Andy Burnham está definido para criar um ‘Nº 10 no Norte’, transferindo parte de sua operação em Downing Street para Manchester se ele entrar em Downing Street como esperado, segundo relatos.
Ele esteve mais perto de ser coroado na quarta-feira, depois que um de seus principais rivais, Darren Jones, um importante aliado de Sir Keir Starmer, se excluiu da corrida.
O ex-prefeito da Grande Manchester, apelidado de “rei do norte” do Partido Trabalhista, deverá delinear seus planos nas negociações de devolução na segunda-feira.
Há muito que ele critica a política centrada em Westminster, que, segundo ele, está a atrasar a economia do Reino Unido.
Burnham regressou a Westminster na semana passada depois de vencer uma eleição suplementar para se tornar o novo deputado de Meckerfield em Manchester.
No entanto, ele disse aos funcionários que, se se tornar primeiro-ministro, passará muito tempo na cidade.
Ele também se comprometeu a governar de acordo com o “teste Makerfield”, que mediria as políticas sobre como elas afetariam os seus novos eleitores.

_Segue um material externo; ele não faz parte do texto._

Definition VerifyKeyBinding (vpToken : string) (issuerClaims : jobject) (expected : KeyBindingExpectations) (now : Z) :
    result binding_error unit :=
  if str_empty (Nonce expected) then Err NoNonce else
  if str_empty (Audience expected) then Err NoAudience else
  '(issuerJWT, disclosures, kbJWT) ← splitPresentation vpToken;
  holderKey ← holderKeyFromCnf issuerClaims;
  kb ← map_err NotSignedByHolder (Parse (Some (validMethodsFor holderKey)) (fun _ => Some holderKey) (Some now) kbJWT);
  let typ := str_field (Header kb) "typ" in
  if negb (bool_decide (typ = "kb+jwt")) then Err (BindingTyp typ) else
  let claims := Claims kb in
  if negb (bool_decide (str_field claims "nonce" = Nonce expected)) then Err OtherRequest else
  if negb (bool_decide (str_field claims "aud" = Audience expected)) then Err OtherAudience else
  _ ← checkIssuedAt claims expected now;
  match getHashFromAlgorithm (sd_alg issuerClaims) with
  | None => Err (BindingUnknownHash (sd_alg issuerClaims))
  | Some h =>
      if negb (bool_decide (str_field claims "sd_hash" = digest h (presented_text issuerJWT disclosures)))
      then Err OtherPresentation else Ok tt
  end.

(** ** Presenting *)

(** [Combine] *)
Definition Combine (token : string) (disclosures : list string) (keyBinding : string) : string :=
  let token := match disclosures with [] => token +:+ "~" | _ => token +:+ "~" +:+ Join "~" disclosures +:+ "~" end in
  if str_empty keyBinding then token else token +:+ keyBinding.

Donald Trump também fez as suas primeiras observações sobre Burnham durante uma reunião com o Secretário-Geral da OTAN na noite de quarta-feira.
Questionado na Casa Branca sobre o que sabia sobre Burnham, o presidente dos EUA disse: “Não sei, acho que vejo que ele provavelmente era o prefeito da cidade.
“Ouvi dizer que ele é extremamente liberal, extremamente, o que significa que provavelmente não abrirá o Mar do Norte.
“Dei alguns bons conselhos a Keir Starmer. Disse para abrir o Mar do Norte e ir para Aberdeen, que era a cidade mais quente do continente.
“Era uma cidade petrolífera europeia e fecharam tudo. Foi terrível. Não pude acreditar.”
Trump acrescentou que o Reino Unido estava “morrendo” e sugeriu que “temos outras crenças”.
Após o anúncio dramático de sua renúncia na segunda-feira, Downing Street também confirmou que Sir Keir permanecerá como deputado depois de deixar o cargo de primeiro-ministro.
Mas as sugestões de que ele poderia aceitar um cargo no governo de Burnham parecem generalizadas.
O seu porta-voz oficial disse ter dito aos ministros que “este é o fim da minha jornada, mas não é o fim da sua”.
Apesar da promessa anterior, o número 10 também não descartou a possibilidade de Sir Kiir distribuir as chamadas “honras de renúncia”.
O primeiro-ministro cessante criticou a controversa lista de honras de demissão de Boris Johnson e prometeu que nunca faria o mesmo.
No entanto, quando questionado se Sir Keir elaboraria a sua própria lista, Downing Street disse que a resposta seria “avançar”.
Depois de rejeitar a oportunidade de concorrer, Jones, agora amplamente conhecido como o principal candidato à chancelaria no governo de Burnham, pareceu alertar Ed Miliband contra a entrega das chaves do número 11, recusando-se a apoiar o secretário de energia enquanto ele realizava uma série de “testes” que deveriam determinar o próximo ocupante.
A sua decisão de se excluir de qualquer corrida pela liderança remove outro obstáculo ao caminho de Burnham para o cargo mais importante do país, com apenas um outro deputado a ser discutido como um sério potencial desafiante.
Al Karn, o ex-secretário da Defesa que renunciou este mês em protesto contra o nível dos gastos com defesa, recusou-se a dizer que não será aprovado e desafiou Burnham a delinear as suas ideias políticas. Mas não está claro se ele conseguiria o apoio dos deputados trabalhistas necessário para entrar na disputa.
O novo primeiro-ministro, o quinto primeiro-ministro do Reino Unido em quatro anos, poderá entrar em Downing Street até 18 de julho se nenhum outro candidato vencer as 81 nomeações necessárias para garantir um lugar nas eleições da liderança trabalhista.
A transferência de partes importantes do governo ou do parlamento para fora de Londres também foi feita no passado, mas não num gabinete tão importante como o 10.º.
A construção de um novo centro governamental em Darlington começou em janeiro com uma cerimônia de inauguração liderada pela Chanceler Rachel Reeves.
Em 2020, o então primeiro-ministro Boris Johnson instou as autoridades parlamentares a considerarem a ideia de transferir a Câmara dos Lordes de Londres enquanto o Palácio de Westminster era renovado.
Um dos locais possíveis era York, mas a ideia acabou sendo rejeitada.